Mana God Lyrics
And they're taking you first
Pick your weapons, armaments
And take aim at the world
No one's fucking innocent now
Innocent now
Mana god
And it's an empty, vacuous life
We fear what they tell us to fear
It's such a tyranny, enemies lie
We'll die how they want us to die
Unless you fight back, yeah this is a war
Fight for your life, an eye for an eye
Or lay down in reckless indifference
They want fucking prisoners
And yet no one's innocent
We live how they want us to live
And it's an empty, vacuous life
We fear what they tell us to fear
It's such a tyranny, enemies lie
We'll die how they want us to die
Unless you fight back, yeah this is a war
Metamorphosise, and I'd give my life
And pray to the one true mana god
Yet we've all played pawns in the
Genocides
And we're numb to it
Anaesthetised
The voice of mana gives and takes all life
Blood seeps beneath the tainted grove
We tread under the arbour
Our weight upon a bed of bones
Pray to the mana god
Pray to the mana god
Pray to the mana god
We breathe it in until we choke
We breed into disorder
A plague of which we've lost control
And it's an empty, vacuous life
We fear what they tell us to fear
It's such a tyranny, everything's false
We'll die how they want us to die
Unless you fight back, yeah this is a war
Metamorphosise, and I give my life
And pray to the one true mana god
Make Them Suffer frontman Sean Harmanis commented: ‘Mana God‘ is a song about control. The control that the media can have over our thoughts and views. The control that religious organisations can have over people’s lives. The level of control that governments are able to enforce and most importantly the control that we are often held under by our own technological devices and their algorithms.

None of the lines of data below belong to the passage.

Lemma with_lock_outside {A} n (f : A → R) (p : prog F A) :
  (∀ v, vok n v → wp serve view swf vok n p v (λ a, post n (f a))) →
  outside serve view swf vok post (pbind (λ a, Ret (f a)) (with_lock n p)).
Proof. intros H v Hv. by apply lift_inside, H. Qed.

Abbreviation outside_ := (outside serve view swf vok post).
Abbreviation inside_ := (inside serve view swf vok post).
Abbreviation pool_inv_ := (pool_inv serve hash view swf vok post).

Lemma Forall2_insert_l {X Y} (P P' : X → Y → Prop) xs ys i x' y' :
  Forall2 P xs ys → (i < length xs)%nat → P' x' y' →
  (∀ j x y, j ≠ i → xs !! j = Some x → ys !! j = Some y → P x y → P' x y) →
  Forall2 P' (<[i:=x']> xs) (<[i:=y']> ys).
Proof.
  intros HP Hi Hxy Hj. pose proof (Forall2_length _ _ _ HP) as Hlen. apply Forall2_same_length_lookup_2.
  { by rewrite !length_insert. }
  intros j x y Hx Hy. destruct (decide (i = j)) as [<-|Hij].
  - rewrite list_lookup_insert_eq in Hx by lia. rewrite list_lookup_insert_eq in Hy by lia. by simplify_eq.
  - rewrite list_lookup_insert_ne in Hx by done. rewrite list_lookup_insert_ne in Hy by done. eapply Hj; [done..|].
    by eapply Forall2_lookup_lr.
Qed.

Most people today would know at least one or many who have been driven to the brink of madness by the echo chamber of their phone or computer. I notice many of these people being shunned, ostracised from their communities and held prisoner by their own confirmation bias, force-fed to them through their phones. I don’t see the people as the issue, rather the devices, for the breakdown of human connection.
‘Mana God,’ to me, is a call to action, to break away from the current systems of control and return to a space where communication and human connection are nurtured and encouraged.